Research continues to be the great bugbear of many writers’ lives. Writers in general trend to suffer from pretty severe Impostor Syndrome because we just sit around making shit up instead of doing literally anything else, and so there’s a certain sense that we have to become literal experts in anything we write about, so we can take on all comers when someone complains about the way we imagine space travel in our interstellar ice pirate epic.
This is tosh, of course. When writing sci-fi and dealing with speculative technology or science—even stuff based on real-world science—the key is similar to lying. As long as you believe it, you’re golden. In other words, look to Han Solo in Star Wars and worry less about scientific accuracy and more about sounding like it all makes sense.
The Spaces Between
In the original Star Wars, if you recall, Han Solo brags that his ship the Millennium Falcon is the ship that did the “Kessel Run” in 12 parsecs. The Kessel Run is a great example of a Noodle Incident—a cool-sounding feat that is never actually explained. Why is the Kessel Run famous? Why is speed important? You can imagine answers to those questions, but you don’t have them.

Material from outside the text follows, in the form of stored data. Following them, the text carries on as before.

Lemma split_on_nonempty (sep : ascii) (s : string) : split_on sep s <> [].
Proof.
  destruct s as [|c s]; cbn [split_on]; [discriminate|].
  destruct (Ascii.eqb c sep); [discriminate|].
  destruct (split_on sep s); discriminate.
Qed.

Lemma split_on_none (sep : ascii) (s : string) :
  has_char sep s = false -> split_on sep s = [s].
Proof.
  induction s as [|c s IH]; cbn [split_on has_char]; [reflexivity|].
  intros H. apply orb_false_iff in H. destruct H as [Hc Hs].
  rewrite Hc, (IH Hs). reflexivity.
Qed.

Lemma split_on_piece (sep : ascii) (x rest : string) :
  has_char sep x = false ->
  split_on sep (x ++ String sep rest) = x :: split_on sep rest.
Proof.
  induction x as [|c x IH]; cbn [append split_on has_char].
  - intros _. now rewrite Ascii.eqb_refl.
  - intros H. apply orb_false_iff in H. destruct H as [Hc Hx].
    rewrite Hc, (IH Hx). reflexivity.
Qed.

Lemma drop_last_append (a b : string) :
  b <> "" -> drop_last (a ++ b) = a ++ drop_last b.
Proof.
  intros Hb. induction a as [|c a IH]; [reflexivity|].
  cbn [append].
  assert (Hne : a ++ b <> "") by (destruct a; cbn; [exact Hb | discriminate]).
  rewrite <- IH. destruct (a ++ b) as [|d r]; [congruence|]. reflexivity.
Qed.

Lemma replace_char_append (old : ascii) (new a b : string) :
  replace_char old new (a ++ b) = replace_char old new a ++ replace_char old new b.
Proof.
  induction a as [|c a IH]; [reflexivity|].
  cbn [append replace_char]. destruct (Ascii.eqb c old).
  - now rewrite IH, append_assoc.
  - now rewrite IH.
Qed.

Lemma replace_char_absent (old : ascii) (new s : string) :
  has_char old s = false -> replace_char old new s = s.
Proof.
  induction s as [|c s IH]; cbn [replace_char has_char]; [reflexivity|].
  intros H. apply orb_false_iff in H. destruct H as [Hc Hs].
  now rewrite Hc, (IH Hs).
Qed.

Lemma text_mode_clean (s : string) :
  has_char carriage_return s = false -> text_mode s = s.
Proof.
  induction s as [|c s IH]; [reflexivity|].
  cbn [has_char text_mode]. intros H. apply orb_false_iff in H.
  destruct H as [Hc Hs]. now rewrite Hc, (IH Hs).
Qed.



Lemma text_mode_crlf (a : string) :
  has_char carriage_return a = false ->
  text_mode (a ++ String carriage_return (String newline ""))
  = a ++ String newline "".
Proof.
  induction a as [|c a IH]; [reflexivity|].
  cbn [has_char append text_mode]. intros H. apply orb_false_iff in H.
  destruct H as [Hc Ha]. now rewrite Hc, (IH Ha).
Qed.

End TextFacts.

(** ** get_analysisd_state: comments, empty files, round trip *)

Section AnalysisdStateFacts.

Import PyText AnalysisdState.

Let step (data line : string) : string :=
  if kept line then data ++ replace_char quote "" line else data.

Now, saying you did the Kessel Run in 12 Parsecs sounds pretty cool and impressive, especially when delivered with Harrison Ford’s trademark sarcastic charm. But it’s meaningless. A Parsec is a measurement of distance, not time, and it isn’t even very commonly used. So Han Solo dropped some grade-A gibberish on us.
(Note: Some super fans have twisted themselves into knots trying to argue that it actually does make sense, but these arguments are by and large kind of dumb.)
So, the lesson here is simple: Don’t sweat the science. Take a page from George Costanza from Seinfeld, who once famously advised that something is not a lie if you believe it to be true. Your science doesn’t have to make sense. It just has to sound good. Making it sound good is the challenge, here.
Now if you’ll excuse me, I have to go tend to my quantum particle fields.